Have never used these ones and probably never will.
On the other hand, Xiaomi's Mi Store and Community apps are kind of required, store for making purchases and community for Bootloader Unlocking.


----------



## Zangetsu (Mar 23, 2018)

ShareIt is very popular file sharing app....how come it dangerous


----------



## billubakra (Mar 23, 2018)

Zangetsu said:


> ShareIt is very popular file sharing app....how come it dangerous


_What did the Defense Ministry say?     "A number of Android/iOS apps developed by Chinese developers...are reportedly either spyware or other malicious ware. Use of these apps by our force personnel can be detrimental to data security having implications on the force and national security," read a previous Defense Ministry order._


----------



## kg11sgbg (Mar 24, 2018)

What is the use of this advice by Govt. as of now?
Even after uninstalling and deleting the above apps,*the chinese has extensively data mined from us whatever they wanted. *


----------



## chimera201 (Mar 24, 2018)

The chinese phones can also have hardware level telemetry who knows...


----------



## billubakra (Mar 24, 2018)

chimera201 said:


> The chinese phones can also have hardware level telemetry who knows...





kg11sgbg said:


> What is the use of this advice by Govt. as of now?
> Even after uninstalling and deleting the above apps,*the chinese has extensively data mined from us whatever they wanted. *



Don't forget their modems/routers.


----------



## kg11sgbg (Mar 24, 2018)

^Yeah,the D-Link or Tp-Link modems or Mi(XIAOMI) devices are very good devices for data mining.
In fact,the day from when we are the NETIZENS in this World, all our so called "private" info were already gathered and databased to the various powerful corps. / companies/ govt. agencies, etc.  
No Place to run, No Place to hide, No Place to go.


----------



## billubakra (Mar 24, 2018)

kg11sgbg said:


> ^Yeah,the D-Link or Tp-Link modems or Mi(XIAOMI) devices are very good devices for data mining.
> In fact,the day from when we are the NETIZENS in this World, all our so called "private" info were already gathered and databased to the various powerful corps. / companies/ govt. agencies, etc.
> No Place to run, No Place to hide, No Place to go.

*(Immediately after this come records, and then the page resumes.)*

Definition check_mobile (self : t) (job : JobSpecV1.t) (offer : ResourceOfferV1.t)
    : result Denial.t () :=
  let availability := ResourceOfferV1.availability offer in
  if negb (JobSpecV1.restart_tolerant job) then Err Denial.MobileRequiresRestartTolerance
  else if negb (bool_decide
                  (JobSpecV1.adapter job ∈ GovernorConfig.mobile_adapters (config self)))
  then Err Denial.MobileAdapterDenied
  else if negb (AvailabilityV1.foreground_allowed availability)
  then Err Denial.MobileForegroundRequired
  else if negb (AvailabilityV1.on_ac_power availability)
          && option_ltb (AvailabilityV1.battery_percent availability)
               (Some (GovernorConfig.mobile_min_battery_percent (config self)))
  then Err Denial.MobileBatteryDenied
  else if AvailabilityV1.thermal_headroom_percent availability
          <? GovernorConfig.mobile_min_thermal_headroom_percent (config self)
  then Err Denial.MobileThermalDenied
  else Ok ().

Definition check_job_at (self : t) (job : JobSpecV1.t) (offer : ResourceOfferV1.t)
    (selected_node : Uuid) (now : DateTime) : result Denial.t () :=
  if GovernorConfig.killed (config self) then Err Denial.KillLatch
  else
    _ ← map_err (λ error, Denial.InvalidJob (ContractError.to_string error))
          (JobSpecV1.validate_at job now);
    if negb (bool_decide (JobSpecV1.adapter job ∈ GovernorConfig.trusted_adapters (config self)))
    then Err Denial.AdapterDenied
    else if existsb (λ request, negb (adapter_allows_resource (JobSpecV1.adapter job)
                                        (ResourceRequestV1.class request)))
              (JobSpecV1.requests job)
    then Err Denial.AdapterResourceDenied
    else if negb (bool_decide (JobSpecV1.adapter job ∈ ResourceOfferV1.adapters offer))
    then Err Denial.OfferAdapterMismatch
    else if negb (no_elems (ResourceOfferV1.workload_capabilities offer))
            && negb (existsb (λ capability, WorkloadCapabilityV1.authorizes capability
                                (JobSpecV1.adapter job) (JobSpecV1.operation job))
                       (ResourceOfferV1.workload_capabilities offer))
    then Err Denial.WorkloadCapabilityMismatch
    else if existsb (λ request, forallb (resource_rejects request)
                                  (ResourceOfferV1.resources offer))
              (JobSpecV1.requests job)
    then Err Denial.OfferResourceMismatch
    else if ResourceOfferV1.expires_at offer <=? now then Err Denial.OfferExpired
    else if ResourceOfferV1.node_id offer != selected_node then Err Denial.NodeMismatch
    else if now + seconds (GovernorConfig.max_job_ttl_seconds (config self))
            <? JobSpecV1.deadline job
    then Err Denial.DeadlineTooFar
    else if is_mobile_kind (offer_device_kind offer) then check_mobile self job offer
    else Ok ().
(* ===== verification/ModelPlanner.v ===== *)
(** * Model-session planning (crates/rampage-controller/src/lib.rs)

    The read-only placement preview: which runtimes are candidates, how they are grouped
    and ranked, the selection of each strategy, and the placement of the selection.
    [None] is the panic of an index out of range. *)

From S2P Require Import Prelude.
From S2P Require Import Codec.
From S2P Require Import Text.
From S2P Require Import Contracts.
From S2P Require Import Scheduler.
From stdpp Require Import pretty.
Import Text.
#[local] Open Scope Z_scope.

(** [ModelPlanState]. *)
Module ModelPlanState.
Inductive t : Set := Ready | QualificationRequired | CapacityBlocked.
#[global] Instance eq_dec : EqDecision t.
Proof. solve_decision. Defined.
End ModelPlanState.

(** [ModelNodePlacement]. *)
Module ModelNodePlacement.
Record t := mk {
  node_id : Uuid;
  rank : Z;
  assigned_bytes : Z;
  available_model_bytes : Z;
  role : string;
  topology_confidence : string
}.
End ModelNodePlacement.

(** [ModelSessionPlan]. *)
Module ModelSessionPlan.
Record t := mk {
  schema : string;
  session_id : Uuid;
  strategy : ComputeStrategy.t;
  state : ModelPlanState.t;
  backend : option ModelBackend.t;
  parallelism : option ModelParallelism.t;
  distributed : bool;
  required_bytes : Z;
  observed_fabric_bytes : Z;
  maximum_supported_bytes : Z;
  predicted_speedup_milli : Z;
  placements : list ModelNodePlacement.t;
  blockers : list string;
  warnings : list string;
  proposed_local_endpoint : option string;
  execution_authority : string;
  reason : string
}.
Definition SCHEMA : string := "rampage.model-session-plan.v1".
End ModelSessionPlan.

(** [RuntimeCandidate]. *)
Module RuntimeCandidate.
Record t := mk {
  offer : ResourceOfferV1.t;
  runtime : ModelRuntimeOfferV1.t;
  available_bytes : Z
}.
End RuntimeCandidate.

Module ModelPlanner.
Abbreviation candidate := RuntimeCandidate.t.
Abbreviation bytes := RuntimeCandidate.available_bytes.

(** ** Capacity and topology of a candidate *)

Definition resource_available (offer : ResourceOfferV1.t) (class : ResourceClass.t) : Z :=
  match List.find (λ r, (ResourceQuantityV1.class r == class) && (ResourceQuantityV1.unit r == "byte"))
          (ResourceOfferV1.resources offer) with
  | Some r => ResourceQuantityV1.available r
  | None => 0
  end.
Definition observed_model_memory (offer : ResourceOfferV1.t) : Z :=
  Z.max (resource_available offer ResourceClass.GpuMemory)
    (resource_available offer ResourceClass.RamWorkingSet).
Definition runtime_capacity (offer : ResourceOfferV1.t) (runtime : ModelRuntimeOfferV1.t) : Z :=
  let observed :=
    match ModelRuntimeOfferV1.memory_kind runtime with
    | ModelMemoryKind.DedicatedGpu => resource_available offer ResourceClass.GpuMemory
    | ModelMemoryKind.Unified | ModelMemoryKind.Host =>
        resource_available offer ResourceClass.RamWorkingSet
    | ModelMemoryKind.Hybrid =>
        sat_add (resource_available offer ResourceClass.GpuMemory)
          (resource_available offer ResourceClass.RamWorkingSet)
    end in
  Z.min (ModelRuntimeOfferV1.available_model_bytes runtime) observed.

Definition topology_confidence (offer : ResourceOfferV1.t) : string :=
  if is_none (ResourceOfferV1.mesh_endpoint offer) then "controller_local"
  else if is_some (ResourceOfferV1.link_benchmark offer) then "measured" else "unmeasured".

Definition link_within (rtt bps : Z) (c : candidate) : bool :=
  let offer := RuntimeCandidate.offer c in
  is_none (ResourceOfferV1.mesh_endpoint offer)
  || is_some_and (λ link, (LinkBenchmarkV1.rtt_micros_p50 link <=? rtt)
                          && (bps <=? LinkBenchmarkV1.uplink_bps link)
                          && (bps <=? LinkBenchmarkV1.downlink_bps link))
       (ResourceOfferV1.link_benchmark offer).
Definition topology_ready : candidate → bool := link_within 25000 250000000.
Definition speed_topology_ready : candidate → bool := link_within 5000 1000000000.

Definition links (candidates : list candidate) : list LinkBenchmarkV1.t :=
  omap (λ c, ResourceOfferV1.link_benchmark (RuntimeCandidate.offer c)) candidates.
Definition predicted_tensor_speedup_milli (candidates : list candidate) : Z :=
  if (zlen candidates <? 2) || negb (forallb speed_topology_ready candidates) then 1000
  else
    let worst_rtt := foldr Z.max 0 (LinkBenchmarkV1.rtt_micros_p50 <$> links candidates) in
    let slowest_link :=
      foldr Z.min u64_max
        ((λ l, Z.min (LinkBenchmarkV1.uplink_bps l) (LinkBenchmarkV1.downlink_bps l))
           <$> links candidates) in
    let efficiency_milli :=
      if (worst_rtt <=? 1000) && (10000000000 <=? slowest_link) then 850
      else if (worst_rtt <=? 2500) && (2500000000 <=? slowest_link) then 650 else 400 in
    Z.max (sat_mul (zlen candidates) efficiency_milli) 1000.

(** ** Placement *)

Definition total_bytes (candidates : list candidate) : Z := sum_u64 (bytes <$> candidates).

Definition placement (role : string) (index : Z) (assigned : Z) (c : candidate)
    : ModelNodePlacement.t :=
  ModelNodePlacement.mk (ResourceOfferV1.node_id (RuntimeCandidate.offer c)) (index `mod` 65536)
    assigned (bytes c) role (topology_confidence (RuntimeCandidate.offer c)).

(** [((required as u128) * (available as u128) / total.max(1) as u128) as u64]. *)
Definition proportional (required total available : Z) : Z :=
  wrap_u64 ((required * available) `div` Z.max total 1).

(** The [map] over the enumerated candidates, with [remaining] as its captured state. *)
Fixpoint allocate (required total : Z) (index : Z) (remaining : Z) (candidates : list candidate)
    : list ModelNodePlacement.t :=
  match candidates with
  | [] => []
  | c :: rest =>
      let assigned :=
        if no_elems rest then Z.min remaining (bytes c)
        else Z.min (Z.min (proportional required total (bytes c)) (bytes c)) remaining in
      placement (if index =? 0 then "coordinator_rank" else "model_rank") index assigned c
        :: allocate required total (index + 1) (sat_sub remaining assigned) rest
  end.
Definition allocate_pipeline (candidates : list candidate) (required_bytes : Z)
    : list ModelNodePlacement.t :=
  allocate required_bytes (total_bytes candidates) 0 required_bytes candidates.

Definition shard_bytes (required : Z) (candidates : list candidate) : Z :=
  div_ceil required (Z.max (zlen candidates) 1).

Definition place_replicas (required : Z) (selected : list candidate) : list ModelNodePlacement.t :=
  omap (λ '(i, c), if required <=? bytes c
                   then Some (placement "replica" (Z.of_nat i) required c) else None)
    (imap pair selected).
Definition place_tensor (required : Z) (selected : list candidate) : list ModelNodePlacement.t :=
  imap (λ i c, placement (if (i =? 0)%nat then "coordinator_rank" else "tensor_rank") (Z.of_nat i)
                 (shard_bytes required selected) c) selected.

(** ** Candidate groups *)

Definition group_key : Type := ModelBackend.t * string.
Definition backend_rank (b : ModelBackend.t) : Z :=
  match b with ModelBackend.LocalOllama => 0 | ModelBackend.ExoMlx => 1 | ModelBackend.VllmRay => 2 end.
(** The derived order of the map's key. *)
Definition key_compare (a b : group_key) : comparison :=
  match Z.compare (backend_rank a.1) (backend_rank b.1) with
  | Eq => String.compare a.2 b.2
  | c => c
  end.
(** [groups.entry(key).or_default().push(candidate)] on the ordered map. *)
Fixpoint group_push (key : group_key) (c : candidate) (groups : list (group_key * list candidate))
    : list (group_key * list candidate) :=
  match groups with
  | [] => [(key, [c])]
  | (k, cs) :: rest =>
      match key_compare key k with
      | Lt => (key, [c]) :: groups
      | Eq => (k, cs ++ [c]) :: rest
      | Gt => (k, cs) :: group_push key c rest
      end
  end.

Definition is_live (now : DateTime) (offer : ResourceOfferV1.t) : bool :=
  let a := ResourceOfferV1.availability offer in
  (now <? ResourceOfferV1.expires_at offer) && AvailabilityV1.foreground_allowed a
  && (15 <=? AvailabilityV1.thermal_headroom_percent a)
  && (AvailabilityV1.on_ac_power a || (50 <=? default 100 (AvailabilityV1.battery_percent a))).

(** The candidates one offer contributes, in order. *)
Definition offer_candidates (offer : ResourceOfferV1.t) : list (group_key * candidate) :=
  omap (λ runtime,
      if (ModelRuntimeOfferV1.schema runtime != ModelRuntimeOfferV1.SCHEMA)
         || (ModelRuntimeOfferV1.available_model_bytes runtime =? 0)
         || negb (bool_decide (ModelRuntimeOfferV1.adapter runtime ∈ ResourceOfferV1.adapters offer))
      then None
      else
        let available := runtime_capacity offer runtime in
        if available =? 0 then None
        else Some ((ModelRuntimeOfferV1.backend runtime, ModelRuntimeOfferV1.compatibility_key runtime),
                   RuntimeCandidate.mk offer runtime available))
    (ResourceOfferV1.model_runtimes offer).

Definition build_groups (live : list ResourceOfferV1.t) : list (group_key * list candidate) :=
  foldl (λ groups '(key, c), group_push key c groups) [] (mjoin (offer_candidates <$> live)).

(** [sort_by_key(|x| Reverse(key(x)))], a stable sort. *)
Fixpoint insert_desc {A} (key : A → Z) (x : A) (l : list A) : list A :=
  match l with
  | [] => [x]
  | y :: l' => if key x <? key y then y :: insert_desc key x l' else x :: l
  end.
Definition sort_desc {A} (key : A → Z) (l : list A) : list A := foldr (insert_desc key) [] l.

Definition rank_groups (max_nodes : Z) (groups : list (group_key * list candidate))
    : list (group_key * list candidate) :=
  sort_desc (λ g, total_bytes g.2)
    ((λ g, (g.1, take (Z.to_nat max_nodes) (sort_desc bytes g.2))) <$> groups).

(** ** Strategies *)

Definition selection : Type := group_key * list candidate * ModelParallelism.t * Z.

(** [ranked.remove(0)]. *)
Definition first_group (ranked : list (group_key * list candidate))
    : option (group_key * list candidate) := head ranked.

Definition select_maximum_model_size (ranked : list (group_key * list candidate)) : option selection :=
  '(key, candidates) ← first_group ranked;
  let parallelism :=
    if (1 <? zlen candidates)
       && forallb (λ c, bool_decide (ModelParallelism.Pipeline ∈
                          ModelRuntimeOfferV1.supported_parallelism (RuntimeCandidate.runtime c)))
            candidates
    then ModelParallelism.Pipeline else ModelParallelism.WholeModel in
  Some (key, candidates, parallelism, 1000).

Definition fitting (required : Z) (c : candidate) : bool := required <=? bytes c.

(** The loop of [SpeedBoost]; the accumulator is [(best_single, best_distributed)]. *)
Definition speed_step (required : Z)
    (acc : option (group_key * candidate) * option (group_key * list candidate * Z))
    (group : group_key * list candidate)
    : option (group_key * candidate) * option (group_key * list candidate * Z) :=
  let '(best_single, best_distributed) := acc in
  let '(key, candidates) := group in
  let best_single :=
    match List.find (fitting required) candidates with
    | Some c => if is_none_or (λ '(_, current), bytes current <? bytes c) best_single
                then Some (key, c) else best_single
    | None => best_single
    end in
  let best_distributed :=
    if (1 <? zlen candidates)
       && forallb (λ c, bool_decide (ModelParallelism.Tensor ∈
                          ModelRuntimeOfferV1.supported_parallelism (RuntimeCandidate.runtime c))
                        && ModelRuntimeOfferV1.is_qualified_for_distributed (RuntimeCandidate.runtime c))
            candidates
    then
      let speedup := predicted_tensor_speedup_milli candidates in
      let shard := div_ceil required (zlen candidates) in
      if (1100 <? speedup) && forallb (fitting shard) candidates
         && is_none_or (λ '(_, _, current), current <? speedup) best_distributed
      then Some (key, candidates, speedup) else best_distributed
    else best_distributed in
  (best_single, best_distributed).
Definition select_speed_boost (required : Z) (ranked : list (group_key * list candidate))
    : option selection :=
  match foldl (speed_step required) (None, None) ranked with
  | (_, Some (key, candidates, speedup)) => Some (key, candidates, ModelParallelism.Tensor, speedup)
  | (Some (key, c), None) => Some (key, [c], ModelParallelism.WholeModel, 1000)
  | (None, None) =>
      '(key, candidates) ← first_group ranked;
      Some (key, candidates, ModelParallelism.Pipeline, 1000)
  end.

Chinese Ching pang chongs will find songs and movies in my system along with some games, no offence to anyone.


----------



## bssunilreddy (Mar 24, 2018)

billubakra said:


> Chinese Ching pang chongs will find songs and movies in my system along with some games, no offence to anyone.


Same here, chinese ching pangs will find some games & movies in my system and nothing else.


----------



## Nerevarine (Mar 24, 2018)

TDF has gone to shit


----------



## bssunilreddy (Mar 24, 2018)

Nerevarine said:


> TDF has gone to shit


why???
what happened???


----------



## kg11sgbg (Mar 24, 2018)

To @billubakra  and @bssunilreddy ,guys do you thing that the chinese ching pangs are entirely harmless?
Even if you watch a harmless  youtube movie for canon printer configuration or issue resolving aspect,you are onto their radar!!!!!!!!!!!!
They are pretty advanced compared to us not only in the world of hardwares,but also in systems hacking,backdoor trespassing,phising,etc,however great we may be on the software side of I.T.


----------



## billubakra (Mar 24, 2018)

kg11sgbg said:


> To @billubakra  and @bssunilreddy ,guys do you thing that the chinese ching pangs are entirely harmless?
> Even if you watch a harmless  youtube movie for canon printer configuration or issue resolving aspect,you are onto their radar!!!!!!!!!!!!
> They are pretty advanced compared to us not only in the world of hardwares,but also in systems hacking,backdoor trespassing,phising,etc,however great we may be on the software side of I.T.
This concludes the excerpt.